* Records provided:
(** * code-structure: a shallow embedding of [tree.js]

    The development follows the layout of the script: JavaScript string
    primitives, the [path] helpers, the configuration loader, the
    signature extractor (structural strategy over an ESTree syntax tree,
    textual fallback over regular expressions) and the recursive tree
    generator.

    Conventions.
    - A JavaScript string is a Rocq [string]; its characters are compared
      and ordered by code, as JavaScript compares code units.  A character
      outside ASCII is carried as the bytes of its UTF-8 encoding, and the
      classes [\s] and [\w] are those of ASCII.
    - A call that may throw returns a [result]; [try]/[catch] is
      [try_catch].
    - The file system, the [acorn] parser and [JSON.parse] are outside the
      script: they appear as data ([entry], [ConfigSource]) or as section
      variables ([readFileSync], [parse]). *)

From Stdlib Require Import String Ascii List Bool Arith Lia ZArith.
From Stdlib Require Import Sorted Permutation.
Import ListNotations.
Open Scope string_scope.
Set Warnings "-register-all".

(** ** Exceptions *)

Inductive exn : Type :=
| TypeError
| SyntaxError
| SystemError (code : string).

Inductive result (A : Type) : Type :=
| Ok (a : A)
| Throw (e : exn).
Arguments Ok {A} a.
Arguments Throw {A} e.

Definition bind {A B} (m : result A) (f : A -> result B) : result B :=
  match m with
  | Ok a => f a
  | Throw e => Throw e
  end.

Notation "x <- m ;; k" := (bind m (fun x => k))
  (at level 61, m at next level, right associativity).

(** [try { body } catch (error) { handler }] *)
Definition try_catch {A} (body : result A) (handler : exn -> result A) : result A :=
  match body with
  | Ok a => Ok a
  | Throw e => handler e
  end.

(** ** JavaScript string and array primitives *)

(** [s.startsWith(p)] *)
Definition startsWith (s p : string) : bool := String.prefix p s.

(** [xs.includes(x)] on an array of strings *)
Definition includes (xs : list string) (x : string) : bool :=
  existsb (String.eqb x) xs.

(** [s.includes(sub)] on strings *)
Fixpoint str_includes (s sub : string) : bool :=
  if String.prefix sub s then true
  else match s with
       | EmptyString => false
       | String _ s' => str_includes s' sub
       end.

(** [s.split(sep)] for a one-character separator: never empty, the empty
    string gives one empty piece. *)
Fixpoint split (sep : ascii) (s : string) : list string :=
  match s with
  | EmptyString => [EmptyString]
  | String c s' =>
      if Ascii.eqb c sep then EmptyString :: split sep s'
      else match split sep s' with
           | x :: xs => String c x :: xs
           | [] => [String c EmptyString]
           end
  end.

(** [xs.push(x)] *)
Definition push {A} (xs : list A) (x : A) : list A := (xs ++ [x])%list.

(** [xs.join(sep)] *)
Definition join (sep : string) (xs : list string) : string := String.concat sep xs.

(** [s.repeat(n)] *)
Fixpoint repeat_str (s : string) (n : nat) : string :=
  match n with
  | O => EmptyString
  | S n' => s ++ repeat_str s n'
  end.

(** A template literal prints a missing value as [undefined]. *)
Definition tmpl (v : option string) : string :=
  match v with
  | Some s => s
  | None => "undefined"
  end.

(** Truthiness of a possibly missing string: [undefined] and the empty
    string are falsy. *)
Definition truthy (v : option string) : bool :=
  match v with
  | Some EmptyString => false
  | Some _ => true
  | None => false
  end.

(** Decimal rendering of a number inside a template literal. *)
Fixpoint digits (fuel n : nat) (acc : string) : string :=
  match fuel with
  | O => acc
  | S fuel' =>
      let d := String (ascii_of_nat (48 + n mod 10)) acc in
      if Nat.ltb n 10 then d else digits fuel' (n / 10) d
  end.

* About this exercise: Retype every line of the material exactly.

* Exercise solution:
(** * code-structure: a shallow embedding of [tree.js]

    The development follows the layout of the script: JavaScript string
    primitives, the [path] helpers, the configuration loader, the
    signature extractor (structural strategy over an ESTree syntax tree,
    textual fallback over regular expressions) and the recursive tree
    generator.

    Conventions.
    - A JavaScript string is a Rocq [string]; its characters are compared
      and ordered by code, as JavaScript compares code units.  A character
      outside ASCII is carried as the bytes of its UTF-8 encoding, and the
      classes [\s] and [\w] are those of ASCII.
    - A call that may throw returns a [result]; [try]/[catch] is
      [try_catch].
    - The file system, the [acorn] parser and [JSON.parse] are outside the
      script: they appear as data ([entry], [ConfigSource]) or as section
      variables ([readFileSync], [parse]). *)

From Stdlib Require Import String Ascii List Bool Arith Lia ZArith.
From Stdlib Require Import Sorted Permutation.
Import ListNotations.
Open Scope string_scope.
Set Warnings "-register-all".

(** ** Exceptions *)

Inductive exn : Type :=
| TypeError
| SyntaxError
| SystemError (code : string).

Inductive result (A : Type) : Type :=
| Ok (a : A)
| Throw (e : exn).
Arguments Ok {A} a.
Arguments Throw {A} e.

Definition bind {A B} (m : result A) (f : A -> result B) : result B :=
  match m with
  | Ok a => f a
  | Throw e => Throw e
  end.

Notation "x <- m ;; k" := (bind m (fun x => k))
  (at level 61, m at next level, right associativity).

(** [try { body } catch (error) { handler }] *)
Definition try_catch {A} (body : result A) (handler : exn -> result A) : result A :=
  match body with
  | Ok a => Ok a
  | Throw e => handler e
  end.

(** ** JavaScript string and array primitives *)

(** [s.startsWith(p)] *)
Definition startsWith (s p : string) : bool := String.prefix p s.

(** [xs.includes(x)] on an array of strings *)
Definition includes (xs : list string) (x : string) : bool :=
  existsb (String.eqb x) xs.

(** [s.includes(sub)] on strings *)
Fixpoint str_includes (s sub : string) : bool :=
  if String.prefix sub s then true
  else match s with
       | EmptyString => false
       | String _ s' => str_includes s' sub
       end.

(** [s.split(sep)] for a one-character separator: never empty, the empty
    string gives one empty piece. *)
Fixpoint split (sep : ascii) (s : string) : list string :=
  match s with
  | EmptyString => [EmptyString]
  | String c s' =>
      if Ascii.eqb c sep then EmptyString :: split sep s'
      else match split sep s' with
           | x :: xs => String c x :: xs
           | [] => [String c EmptyString]
           end
  end.

(** [xs.push(x)] *)
Definition push {A} (xs : list A) (x : A) : list A := (xs ++ [x])%list.

(** [xs.join(sep)] *)
Definition join (sep : string) (xs : list string) : string := String.concat sep xs.

(** [s.repeat(n)] *)
Fixpoint repeat_str (s : string) (n : nat) : string :=
  match n with
  | O => EmptyString
  | S n' => s ++ repeat_str s n'
  end.

(** A template literal prints a missing value as [undefined]. *)
Definition tmpl (v : option string) : string :=
  match v with
  | Some s => s
  | None => "undefined"
  end.

(** Truthiness of a possibly missing string: [undefined] and the empty
    string are falsy. *)
Definition truthy (v : option string) : bool :=
  match v with
  | Some EmptyString => false
  | Some _ => true
  | None => false
  end.

(** Decimal rendering of a number inside a template literal. *)
Fixpoint digits (fuel n : nat) (acc : string) : string :=
  match fuel with
  | O => acc
  | S fuel' =>
      let d := String (ascii_of_nat (48 + n mod 10)) acc in
      if Nat.ltb n 10 then d else digits fuel' (n / 10) d
  end.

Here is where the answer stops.